Frank, I dont see how this would be possible when I think of the flow schematics of a two stroke under throttle or not.
 
bwalker said:
A screen will not stop sawdust, sand, dirt etc. Use a exhaust screen for a air filter and see how long your saw runs.


For once you're likely wrong :) One end sucks it in, the other end doesn't.
 
Throw a shovel of sand at your screen door. A little, maybe, gets through. Throw it at your door without the screen - it all gets through. Just another silly analogy.

I'm staying with my opinion that the screen keep bad stuff out of the muffler - not all, but a lot. Given the crap that flys around the pickup bed at 60mph I'm happy my saws have that little extra protection. Never mind the odd 3/16 nut and small gravel that bounches off the freeway. Small chances, but it happens.
 
Quote:
Ben I cant quote a source at the moment but I think there is a circumstance when decellerating from high rpm with throttle closed and flywheel driving the engine, that the exhaust port sees definite flow reversal.
Frank,

{ I dont see how this would be possible when I think of the flow schematics of a two stroke under throttle or not.
__________________

Ben Walker
Peace through superior firepower.}

Ben, I wonder if you had taken the position that screens on the exhaust were a good thing, that you might be able to see flow reversals when the engine is driven as a pump with the intake virtually shut off and the exhaust wide open!
You can take the screens off your equipment if you like, but I prefer them on. In the original restricted setup, removing the screen is a quick and dirty way of reducing restriction: I prefer to make the hole bigger and put a screen back on.
 
The muffler I got from walkers didn't come with a screen? When I am cutting with it it blows the chips like a leaf blower though I have never seen it "suck" any in to the muffler but I don"t stand their and watch it. I think some one would have complained if they had burnt up a piston and a jug from chips if they had chips come back in through the muffler.
 
The "chips" and whatever else get in when the saw isn't running...

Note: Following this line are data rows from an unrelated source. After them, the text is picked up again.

(** ** Digit generation *)

(** The last digit is decremented while this brings the number closer to [w]; it
    is at most nine, so ten rounds are enough. *)
Fixpoint grisu2_round_loop (fuel : nat) (buf : list ascii) (len dist delta rest ten_k : Z) : res (list ascii) :=
  match fuel with
  | O => Fatal "out of fuel"
  | S fuel =>
      if (rest <? dist) && (ten_k <=? u64 (delta - rest)) &&
         ((u64 (rest + ten_k) <? dist) || (u64 (u64 (rest + ten_k) - dist) <? u64 (dist - rest)))
      then
        let* c := load buf (len - 1) in
        do* assert_ (negb (Ascii.eqb c "0")) in
        let* buf := store buf (len - 1) (char_of (code c - 1)) in
        grisu2_round_loop fuel buf len dist delta (u64 (rest + ten_k)) ten_k
      else Ok buf
  end.

Definition grisu2_round (buf : list ascii) (len dist delta rest ten_k : Z) : res (list ascii) :=
  do* assert_ (1 <=? len) in
  do* assert_ (dist <=? delta) in
  do* assert_ (rest <=? delta) in
  do* assert_ (0 <? ten_k) in
  grisu2_round_loop 10 buf len dist delta rest ten_k.

(** The digits so far and the exponent of ten. *)
Record digits : Type := Digits { buffer : list ascii; len : Z; decimal_exponent : Z }.

(** [buffer[length++] = '0' + d] *)
Definition push_digit (d : Z) (s : digits) : res digits :=
  let* b := store (buffer s) (len s) (digit d) in
  Ok (Digits b (len s + 1) (decimal_exponent s)).

Section DigitGen.
Context (one_e : Z).

(** The digits of the integral part: [inl] when they are enough, [inr] when the
    fractional part is needed too. *)
Fixpoint integral_digits (n : nat) (p1 p2 pow10 dist delta : Z) (s : digits) : res (digits + digits) :=
  match n with
  | O => Ok (inr s)
  | S n =>
      let d := p1 / pow10 in
      let r := p1 `mod` pow10 in
      do* assert_ (d <=? 9) in
      let* s := push_digit d s in
      let rest := u64 (u64 (Z.shiftl r (- one_e)) + p2) in
      if rest <=? delta then
        let ten_n := u64 (Z.shiftl pow10 (- one_e)) in
        let* b := grisu2_round (buffer s) (len s) dist delta rest ten_n in
        Ok (inl (Digits b (len s) (decimal_exponent s + Z.of_nat n)))
      else integral_digits n r p2 (pow10 / 10) dist delta s
  end.

(** The digits of the fractional part. *)
Fixpoint fractional_digits (fuel : nat) (m p2 dist delta : Z) (s : digits) : res digits :=
  match fuel with
  | O => Fatal "out of fuel"
  | S fuel =>
      do* assert_ (p2 <=? (2 ^ 64 - 1) / 10) in
      let p2 := u64 (p2 * 10) in
      let d := Z.shiftr p2 (- one_e) in
      let r := Z.land p2 (Z.shiftl 1 (- one_e) - 1) in
      do* assert_ (d <=? 9) in
      let* s := push_digit d s in
      let p2 := r in
      let m := m + 1 in
      let delta := u64 (delta * 10) in
      let dist := u64 (dist * 10) in
      if p2 <=? delta then
        let ten_m := Z.shiftl 1 (- one_e) in
        let* b := grisu2_round (buffer s) (len s) dist delta p2 ten_m in
        Ok (Digits b (len s) (decimal_exponent s - m))
      else fractional_digits fuel m p2 dist delta s
  end.
End DigitGen.

Definition grisu2_digit_gen (s : digits) (M_minus w M_plus : diyfp) : res digits :=
  do* assert_ (kAlpha <=? de M_plus) in
  do* assert_ (de M_plus <=? kGamma) in
  let* delta := sub M_plus M_minus in
  let* dist := sub M_plus w in
  let one_e := de M_plus in
  let p1 := u32 (Z.shiftr (df M_plus) (- one_e)) in
  let p2 := Z.land (df M_plus) (Z.shiftl 1 (- one_e) - 1) in
  do* assert_ (0 <? p1) in
  let '(k, pow10) := find_largest_pow10 p1 in
  let* r := integral_digits one_e (Z.to_nat k) p1 p2 pow10 (df dist) (df delta) s in
  match r with
  | inl s => Ok s
  | inr s =>
      do* assert_ (df delta <? p2) in
      fractional_digits one_e 20 0 p2 (df dist) (df delta) s
  end.

Definition grisu2 (buf : list ascii) (m_minus v m_plus : diyfp) : res digits :=
  do* assert_ (de m_plus =? de m_minus) in
  do* assert_ (de m_plus =? de v) in
  let* cached := get_cached_power_for_binary_exponent (de m_plus) in
  let c_minus_k := Diyfp (cf cached) (ce cached) in
  let w := mul v c_minus_k in
  let w_minus := mul m_minus c_minus_k in
  let w_plus := mul m_plus c_minus_k in
  let M_minus := Diyfp (u64 (df w_minus + 1)) (de w_minus) in
  let M_plus := Diyfp (u64 (df w_plus - 1)) (de w_plus) in
  grisu2_digit_gen (Digits buf 0 (- ck cached)) M_minus w M_plus.

(** [grisu2] of a positive double. *)
Definition grisu2_value (buf : list ascii) (m e : Z) : res digits :=
  let* b := compute_boundaries (reinterpret_bits m e) in
  grisu2 buf (minus b) (bw b) (plus b).

(** ** Layout *)

(** The exponent at [pos]; the new buffer and the end. *)
Definition append_exponent (buf : list ascii) (pos e : Z) : res (list ascii * Z) :=
  do* assert_ (-1000 <? e) in
  do* assert_ (e <? 1000) in
  let* buf := store buf pos (if e <? 0 then "-"%char else "+"%char) in
  let pos := pos + 1 in
  let k := Z.abs e in
  if k <? 10 then
    let* buf := store buf pos "0" in
    let* buf := store buf (pos + 1) (digit k) in
    Ok (buf, pos + 2)
  else if k <? 100 then
    let* buf := store buf pos (digit (k / 10)) in
    let* buf := store buf (pos + 1) (digit (k `mod` 10)) in
    Ok (buf, pos + 2)
  else
    let* buf := store buf pos (digit (k / 100)) in
    let k := k `mod` 100 in
    let* buf := store buf (pos + 1) (digit (k / 10)) in
    let* buf := store buf (pos + 2) (digit (k `mod` 10)) in
    Ok (buf, pos + 3).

Not everyone stops the saws, washes them off and locks them in their nice Stihl cases :)
 
Mike, you've gone and done it now!. That is a good animation of a tuned pipe, but Ben said you would have no backflow at the exhaust unless you had a tuned pipe on your saw. I feel that with a standard muffler you may have momentary backflow pulses when the saw is decellerating. There is no question that you have strong backflow with a properly tuned exhaust.
Try runnning a saw with no muffler at all and contemplate what the resulting performance change indicates.
 
Mike I should have qualified it further. The idle with no muffler is just like having an air leak. Very fast and clutch engaged. Seems like air getting back in and diluting charge.